La pasada legislatura ha transcurrido dominada por los estrategas de la confrontación que, animados por un Aznar definitivamente iluminado, convencidos de que la insistencia en un tema sensible como el del terrorismo haría un efecto similar al acoso y derribo del 1996. Pero no. La derrota de Zapatero no llegó. Y claro, ahora se trata de saber en qué se ha fallado y, sobretodo, quién ha fallado. Para los aznaristas, ha fallado Rajoy, por no dar la talla. Para los liberales, han fallado los aznaristas y sus obsesiones. Y así estamos.
Durante muchos años, el PP ha defendido un extraño principio, el de que la lista más votada debe gobernar. Esto, lejos de ser un principio democrático, puesto que estamos en un sistema parlamentario representativo y es la suma de votos de los representantes elegidos la que debe imponerse, listas aparte, es una cantinela a la medida de un PP cuya mayor virtud era aglutinar en su seno a todas las corrientes de la derecha sociológica, excepto las nacionalistas periféricas, desde el centro hasta los ultras. Como la izquierda, sin embargo, no ha dejado nunca de estar fragmentada en diferentes partidos, que para eso están, el PP ha manejado el espejismo del enfrentamiento entre siglas, como si de un sistema mayoritario se tratara, haciendo siempre alarde de su gran cosecha de votos. Tan grande como engañosa.
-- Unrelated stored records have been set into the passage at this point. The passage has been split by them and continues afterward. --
(** X17: [jwtIsExpired] answers exactly for tokens that decode to an
    object payload with a non-zero [exp]: the answer is whether [exp] lies
    before the current second.  A token whose [exp] is 0 is treated like
    a token without [exp]: it gets the error, not "expired". *)
Theorem jwtIsExpired_success_iff :
  forall decode (input : JwtExpirationInput) (s s' : State) (expired : bool),
    jwtIsExpired decode input s = (Returns (JwtSuccessResult expired), s')
    <-> (s' = s
         /\ exists p x,
              jwtDecode decode (mkJwtDecodeInput (token input) None)
              = JwtSuccessResult (DecodedPayload p)
              /\ exp p = Some x /\ x <> 0
              /\ expired = (x <? now s / 1000)).
Proof.
  intros decode input s s' expired.
  destruct (expiry_cases decode input s)
    as [[e0 [Hd [E1 _]]]|[[d [Hd [Hz [E1 _]]]]|[d [x [Hd [Hx [Hne [E1 _]]]]]]]];
    rewrite E1, Hd.
  - split; [discriminate|]. intros [_ [p [x [H _]]]]. discriminate.
  - split; [discriminate|]. intros [_ [p [x [H [Hx [Hne _]]]]]].
    injection H as ->. simpl in Hz. destruct Hz; congruence.
  - split.
    + intros H. injection H as <- <-. split; [reflexivity|].
      destruct d as [|str|p|h p sig]; simpl in Hx; try discriminate.
      exists p, x. auto.
    + intros [-> [p [x' [H [Hx' [_ ->]]]]]]. injection H as ->.
      simpl in Hx. rewrite Hx' in Hx. injection Hx as ->. reflexivity.
Qed.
La creciente arrogancia y no poca eficacia con que los simpatizantes del PP han sostenido que su fuerza en votos era enorme les impide ahora contemplar siquiera la posibilidad de una fractura. Sin embargo, la división del Partido Popular en sus dos principales corrientes, llamémosles benévolamente liberales y conservadores, sería un gran logro en la consolidación de una democracia normal, sin histerias ni tragedias. Además, es el único fin posible de la crisis surrealista que ha envuelto al gigante de la gaviota. Ruiz Gallardón y cuantos reniegan de las maneras del alocado Aznar, quiere su espacio y debe tenerlo, para enriquecer la oferta electoral. Al mismo tiempo, dejemos que Aguirre, Botella, y sus amigos se expresen en su correspondiente púlpito. Nada les impedirá sumar sus votos cuando coincidan, pero podrán discrepar sin que les de a todos un ataque de caspa. Por cierto, El Mundo debería decidirse de una vez a qué juega y si va a dejar o no de servir como ideólogo de cámara al “cadavérico” Aznar.